Records drawn from a dataset
+ + + + + + +
Lemma plain_check es : forallb (λ e, bool_decide (ordinary e) && negb (contains_byte slash e)) es = true → Forall plain es.
Proof.
  rewrite forallb_forall, Forall_forall. intros H e He%list_elem_of_In. specialize (H e He).
  apply andb_true_iff in H as [H1%bool_decide_eq_true H2%negb_true_iff]. done.
Qed.

Lemma sample_canonical md txt : canonical_fs (disk [("/r/s/SKILL.md", md); ("/r/s/A.txt", txt)]).
Proof.
  apply disk_canonical. intros p; simpl. intros [->|[->|[]%elem_of_nil]%elem_of_cons]%elem_of_cons;
    [exists ["r"; "s"; "SKILL.md"]|exists ["r"; "s"; "A.txt"]]; (split; [by apply plain_check|done]).
Qed.

Lemma resource_contained_witness :
  ∃ s p, s ∈ sample_activation ∧ below (skillPath (record s)) p ∧ fs_ReadFile first_disk p = Some "a".
Proof.
  destruct (resource_contained sample_parse first_disk first_disk first_disk first_disk sample_roots sample_catalog
    sample_request sample_activation "uri" "a") as (s & es & source & manifest & p & Hs & _ & _ & _ & _ & Hb & _ & Hr & _);
    [done|apply sample_canonical..|apply sample_discovered|apply sample_activated|vm_compute; reflexivity|].
  by exists s, p.
Defined.

Definition parsed (source : string) : Manifest :=
  match ParseManifest "s" source with Ok m => m | Err _ => zeroManifest end.
Definition second_activation : Activation := or_nil (Activate second_disk (Some sample_catalog) sample_request).
Definition sample_record : catalogRecord :=
  match sample_activation with s :: _ => record s | [] => mkRecord (entry (invalidRecord (mkRoot "" "" ScopeUser false false) "")) "" end.

(** The record of the sample skill verifies against both disks, and activation loads different
instructions under one reference. *)
Lemma swapped_package_verifies_witness :
  verifyRecord second_disk sample_record = Ok (sample_md "other", parsed (sample_md "other")) ∧
  a_Ref <$> Skills second_activation = a_Ref <$> Skills sample_activation ∧
  bool_decide (a_Content <$> Skills second_activation = a_Content <$> Skills sample_activation) = false.
Proof.
  split; [|split; vm_compute; reflexivity].
  apply (swapped_package_verifies first_disk second_disk sample_record "A.txt" "a" (sample_md "reviewed") (sample_md "other")
    (parsed (sample_md "reviewed" +:+ separator +:+ sample_md "other")) (parsed (sample_md "other")));
    vm_compute; reflexivity.
Defined.

(** The resource is read again after the package was checked: a change in between is returned, although the
package no longer verifies. *)
Example resource_race :
  let changed := disk [("/r/s/SKILL.md", sample_md "reviewed" +:+ separator +:+ sample_md "other"); ("/r/s/A.txt", "changed")] in
  ReadResource sample_parse first_disk changed sample_activation "uri" = Ok "changed" ∧
  verifyRecord changed sample_record = Err (ErrSkillDigestMismatch "s").
Proof. split; vm_compute; reflexivity. Qed.

End SkillSafety.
+ + + + + + +
Would you please write the entries out again in full, exactly as given?

Reply:
Lemma plain_check es : forallb (λ e, bool_decide (ordinary e) && negb (contains_byte slash e)) es = true → Forall plain es.
Proof.
  rewrite forallb_forall, Forall_forall. intros H e He%list_elem_of_In. specialize (H e He).
  apply andb_true_iff in H as [H1%bool_decide_eq_true H2%negb_true_iff]. done.
Qed.

Lemma sample_canonical md txt : canonical_fs (disk [("/r/s/SKILL.md", md); ("/r/s/A.txt", txt)]).
Proof.
  apply disk_canonical. intros p; simpl. intros [->|[->|[]%elem_of_nil]%elem_of_cons]%elem_of_cons;
    [exists ["r"; "s"; "SKILL.md"]|exists ["r"; "s"; "A.txt"]]; (split; [by apply plain_check|done]).
Qed.

Lemma resource_contained_witness :
  ∃ s p, s ∈ sample_activation ∧ below (skillPath (record s)) p ∧ fs_ReadFile first_disk p = Some "a".
Proof.
  destruct (resource_contained sample_parse first_disk first_disk first_disk first_disk sample_roots sample_catalog
    sample_request sample_activation "uri" "a") as (s & es & source & manifest & p & Hs & _ & _ & _ & _ & Hb & _ & Hr & _);
    [done|apply sample_canonical..|apply sample_discovered|apply sample_activated|vm_compute; reflexivity|].
  by exists s, p.
Defined.

Definition parsed (source : string) : Manifest :=
  match ParseManifest "s" source with Ok m => m | Err _ => zeroManifest end.
Definition second_activation : Activation := or_nil (Activate second_disk (Some sample_catalog) sample_request).
Definition sample_record : catalogRecord :=
  match sample_activation with s :: _ => record s | [] => mkRecord (entry (invalidRecord (mkRoot "" "" ScopeUser false false) "")) "" end.

(** The record of the sample skill verifies against both disks, and activation loads different
instructions under one reference. *)
Lemma swapped_package_verifies_witness :
  verifyRecord second_disk sample_record = Ok (sample_md "other", parsed (sample_md "other")) ∧
  a_Ref <$> Skills second_activation = a_Ref <$> Skills sample_activation ∧
  bool_decide (a_Content <$> Skills second_activation = a_Content <$> Skills sample_activation) = false.
Proof.
  split; [|split; vm_compute; reflexivity].
  apply (swapped_package_verifies first_disk second_disk sample_record "A.txt" "a" (sample_md "reviewed") (sample_md "other")
    (parsed (sample_md "reviewed" +:+ separator +:+ sample_md "other")) (parsed (sample_md "other")));
    vm_compute; reflexivity.
Defined.

(** The resource is read again after the package was checked: a change in between is returned, although the
package no longer verifies. *)
Example resource_race :
  let changed := disk [("/r/s/SKILL.md", sample_md "reviewed" +:+ separator +:+ sample_md "other"); ("/r/s/A.txt", "changed")] in
  ReadResource sample_parse first_disk changed sample_activation "uri" = Ok "changed" ∧
  verifyRecord changed sample_record = Err (ErrSkillDigestMismatch "s").
Proof. split; vm_compute; reflexivity. Qed.

End SkillSafety.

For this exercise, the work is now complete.